Assemblyman Evan Low (D-Cupertino) represents a large part of the South Bay, the heart of the Silicon Valley.
He just introduced AB 2712, proposing a universal basic income for Californians.
Perhaps the bill is no surprise, given Low was the national co-chair of Andrew Yang's presidential campaign, which was based on the idea of giving every American adult $1,000 a month.
Low introduced Yang when the candidate was here last month, when he was still in the running for President.
RELATED: Democratic presidential candidate Andrew Yang talks about Universal Basic Income
On Monday, Low talked about it with ABC7 News anchor Kristen Sze.
CA lawmaker and former @AndrewYang campaign vo-chair @Evan_Low proposes CA Universal Basic Income bill. $1,000/month/adult funded by 10% #VAT on goods & services. #UBI #YangGang #California pic.twitter.com/QjjNm0cWk8— Kristen Sze ABC7 (@abc7kristensze) February 25, 2020
"This is basically mirrored similarly to the proposal of former presidential candidate Andrew Yang, in which we would be giving individuals in the state of California $1,000 a month to provide a baseline level of trickle up economics," Low said.
Yang has tweeted his support for Low's bill.

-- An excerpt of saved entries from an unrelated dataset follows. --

(** X22. A slice of a container, where the trials are dicts that pass the
    validation anew, is a new container on a new list with the strictness
    of the first: its trials are the very dicts of the slice, not copies.
    An empty slice raises [IndexError]. *)
Theorem getitem_slice st (self : out_struct.t) (refs : list nat)
    (start stop : option Z) :
  trials_at st self refs ->
  (out_struct._strict self = true -> uniform st refs) ->
  (out_struct.py_slice refs start stop = [] ->
   snd (out_struct.__getitem__ self (out_struct.Slice start stop) st)
   = out_struct.Raised (out_struct.Builtin IndexError))
  /\ (out_struct.py_slice refs start stop <> [] ->
      exists st' sub,
        out_struct.__getitem__ self (out_struct.Slice start stop) st
        = (st', out_struct.Returned (out_struct.AContainer sub))
        /\ trials_at st' sub (out_struct.py_slice refs start stop)
        /\ out_struct._strict sub = out_struct._strict self
        /\ out_struct._data sub <> out_struct._data self
        /\ out_struct.dicts st' = out_struct.dicts st
        /\ out_struct.data st' self = out_struct.data st self).
Proof.
  intros (Hdata & Hvalid & Hl) Huni.
  unfold out_struct.__getitem__, out_struct.new_list.
  rewrite Hdata, py_slice_map.
  set (part := out_struct.py_slice refs start stop).
  set (st1 := out_struct.mk_store (out_struct.dicts st)
                (out_struct.lists st
                 ++ [map out_struct.Dict part])).
  set (l := length (out_struct.lists st)).
  assert (out_struct.list_at st1 l = map out_struct.Dict part) as Hat.
  { unfold out_struct.list_at, st1, l. simpl.
    by rewrite lookup_app_r, Nat.sub_diag by lia. }
  split.
  - intros Hempty. rewrite (init_empty_list st1 l); [done|].
    by rewrite Hat, Hempty.
  - intros Hne. destruct part as [|r part'] eqn:Hpart; [done|].
    assert (forall x, x ∈ r :: part' -> x ∈ refs) as Hin.
    { intros x Hx. eapply elem_of_sublist; [exact Hx|].
      rewrite <- Hpart. apply py_slice_sublist. }
    rewrite (init_list_of_dicts st1 l _ r part' Hat).
    2:{ intros Hs. apply Forall_forall. intros r' Hr'.
        assert (key_set st1 r' = key_set st r') as -> by done.
        assert (key_set st1 r = key_set st r) as -> by done.
        apply (Huni Hs); apply Hin; [left | by right]. }
    exists st1, (out_struct.mk l (out_struct._strict self)).
    split; [done|]. split; [|split; [done|]].
    + split; [exact Hat|]. split.
      * apply Forall_forall. intros x Hx. rewrite Forall_forall in Hvalid.
        apply Hvalid. by apply Hin.
      * simpl. rewrite length_app. simpl. unfold l. lia.
    + split; [simpl; unfold l; lia|]. split; [done|].
      unfold out_struct.data, out_struct.list_at, st1. simpl.
      by rewrite lookup_app_l.
Qed.

(** X23. A field that is set through a slice is written into the trials
    of the container the slice was taken from: the dicts are shared. The
    list of the slice is its own, so that the container keeps its
    trials. *)
Theorem set_field_through_slice st st1 st2 (self sub : out_struct.t)
    (refs : list nat) (start stop : option Z) (fielddata : list V)
    (fieldname : string) :
  trials_at st self refs ->
  NoDup refs ->
  out_struct.__getitem__ self (out_struct.Slice start stop) st
  = (st1, out_struct.Returned (out_struct.AContainer sub)) ->
  out_struct.set_field sub (Some fielddata) fieldname st1
  = (st2, out_struct.Returned tt) ->
  out_struct.data st2 self = out_struct.data st self
  /\ forall j r v,
       out_struct.py_slice refs start stop !! j = Some r ->
       fielddata !! j = Some v ->
       r ∈ refs
       /\ out_struct.dict_get (out_struct.dict_at st2 r) fieldname = Some v.
Proof.
  intros (Hdata & Hvalid & Hl) Hnd Hget Hset.
  set (part := out_struct.py_slice refs start stop).
  assert (out_struct.data st1 sub = map out_struct.Dict part
          /\ out_struct.dicts st1 = out_struct.dicts st
          /\ out_struct.data st1 self = out_struct.data st self
          /\ out_struct._data sub <> out_struct._data self) as (Hsub & Hd1 & Hs1 & Hne).
  { unfold out_struct.__getitem__, out_struct.new_list in Hget.
    rewrite Hdata, py_slice_map in Hget. fold part in Hget.
    unfold out_struct.__init__ in Hget.
    destruct (out_struct._validate_new_out_data _ _ _ _); [|done].
    simpl in Hget. injection Hget as <- <-.
    unfold out_struct.data, out_struct.list_at. simpl.
    rewrite lookup_app_r, Nat.sub_diag by lia. simpl.
    rewrite lookup_app_l by done. split; [done|]. split; [done|].
    split; [done | lia]. }
  assert (part `sublist_of` refs) as Hsl by apply py_slice_sublist.
  unfold out_struct.set_field, out_struct.__len__ in Hset.
  rewrite Hsub, length_map in Hset.
  destruct (length fielddata =? length part)%nat eqn:Hlen; [|done].
  apply Nat.eqb_eq in Hlen. simpl negb in Hset. cbv iota in Hset.
  destruct (set_items_run sub fielddata fieldname part (length part))
    with (i := 0%nat) (st := st1)
    as (st' & Hrun & Hlists & _ & Hwritten & _); try done.
  { eapply sublist_NoDup; eauto. }
  { rewrite Hd1. apply Forall_forall. intros r Hr.
    rewrite Forall_forall in Hvalid. apply Hvalid.
    by eapply elem_of_sublist. }
  rewrite Hrun in Hset. injection Hset as <-. split.
  - unfold out_struct.data, out_struct.list_at in *. by rewrite Hlists.
  - intros j r v Hr Hv.
    split; [eapply elem_of_sublist; [|exact Hsl];
            by eapply list_elem_of_lookup_2|].
    rewrite (Hwritten j r v) by (done || lia). apply dict_get_set.
Qed.

(** *** The selection of fields *)

Lemma selected_items_returned st (r : nat) (fieldnames : list string) :
  (forall name, name ∈ fieldnames ->
     is_Some (out_struct.dict_get (out_struct.dict_at st r) name)) ->
  exists d,
    out_struct.selected_items st (out_struct.Dict r) fieldnames
    = out_struct.Returned d
    /\ forall name,
         out_struct.dict_get d name
         = if decide (name ∈ fieldnames)
           then out_struct.dict_get (out_struct.dict_at st r) name
           else None.
Proof.
  intros Hall. unfold out_struct.selected_items.
  assert (exists pairs,
            out_struct.for_each
              (fun field =>
                 match out_struct.dict_get (out_struct.dict_at st r) field with
                 | Some v => out_struct.Returned (field, v)
                 | None => out_struct.Raised
                             (out_struct.Builtin (KeyError field))
                 end) fieldnames
            = out_struct.Returned pairs
            /\ map fst pairs = fieldnames
            /\ forall p, p ∈ pairs ->
                 out_struct.dict_get (out_struct.dict_at st r) p.1 = Some p.2)
    as (pairs & Hrun & Hfst & Hval).
  { induction fieldnames as [|name l IH].
    - exists []. split; [done|]. split; [done|]. by intros p ?%not_elem_of_nil.
    - destruct (Hall name) as [v Hv]; [apply elem_of_cons; by left|].
      destruct IH as (pairs & Hrun & Hfst & Hval).
      { intros n Hn. apply Hall. apply elem_of_cons. by right. }
      exists ((name, v) :: pairs). cbn [out_struct.for_each].
      rewrite Hv, Hrun. split; [done|]. split; [by simpl; rewrite Hfst|].
      intros p [->|Hp]%elem_of_cons; [done | by apply Hval]. }
  rewrite Hrun. cbn [out_struct.and_then]. eexists. split; [reflexivity|].
  intros name. unfold out_struct.dict_of.
  rewrite (dict_get_fold_set (out_struct.dict_at st r)) by done.
  by rewrite Hfst.
Qed.

Lemma selected_items_missing st (r : nat) (present : list string)
    (name : string) (others : list string) :
  (forall n, n ∈ present ->
     is_Some (out_struct.dict_get (out_struct.dict_at st r) n)) ->
  out_struct.dict_get (out_struct.dict_at st r) name = None ->
  out_struct.selected_items st (out_struct.Dict r)
    (present ++ name :: others)
  = out_struct.Raised (out_struct.Builtin (KeyError name)).
Proof.
  intros Hall Hnone. unfold out_struct.selected_items.
  induction present as [|n l IH].
  - cbn [app out_struct.for_each]. by rewrite Hnone.
  - destruct (Hall n) as [v Hv]; [apply elem_of_cons; by left|].
    cbn [app out_struct.for_each]. rewrite Hv. cbn [out_struct.and_then].
    assert (forall n', n' ∈ l ->
              is_Some (out_struct.dict_get (out_struct.dict_at st r) n'))
      as Hl by (intros n' Hn'; apply Hall; apply elem_of_cons; by right).
    specialize (IH Hl).
    destruct (out_struct.for_each _ (l ++ name :: others)) as [pairs|e];
      [done|]. exact IH.
Qed.

Lemma dict_at_new_dicts st (new : list (out_struct.dict V)) (r : nat) :
  (r < length (out_struct.dicts st))%nat ->
  out_struct.dict_at
    (out_struct.mk_store (out_struct.dicts st ++ new) (out_struct.lists st)) r
  = out_struct.dict_at st r.
Proof.
  intros Hr. unfold out_struct.dict_at. simpl. by rewrite lookup_app_l.
Qed.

But there are still skeptics.
Some say paying for it with a 10 percent tax on goods and services, like those bought on Amazon, would hurt the poor.
Stockton's mayor Michael Tubbs, whose city has a universal basic income pilot program, has another concern.
He tweets that people shouldn't have to choose between public assistance and the $1,000 a month, as Low's bill is currently written.
Haven’t read the details yet but conceptually I am still opposed to any plan that would exclude those on existing benefits or have them give up their benefits in exchange for a ubi, especially while other people not on benefits do not have to lose anything to gain. https://t.co/WiZTRNnJVp— Michael Tubbs (@MichaelDTubbs) February 21, 2020
Low says he's open to input and changes, but the point that drove Yang's campaign farther than imagined remains relevant.
"This is an issue that transcends any type of candidacy of an individual," Low said. "But rather this is about a movement, a grassroots movement to making sure we re-write the rules of the economy to make sure it works for everyone."
Low's bill now goes to committee to figure out the cost and other details.
To pass, it would need a two-thirds majority vote, which could make it an uphill climb.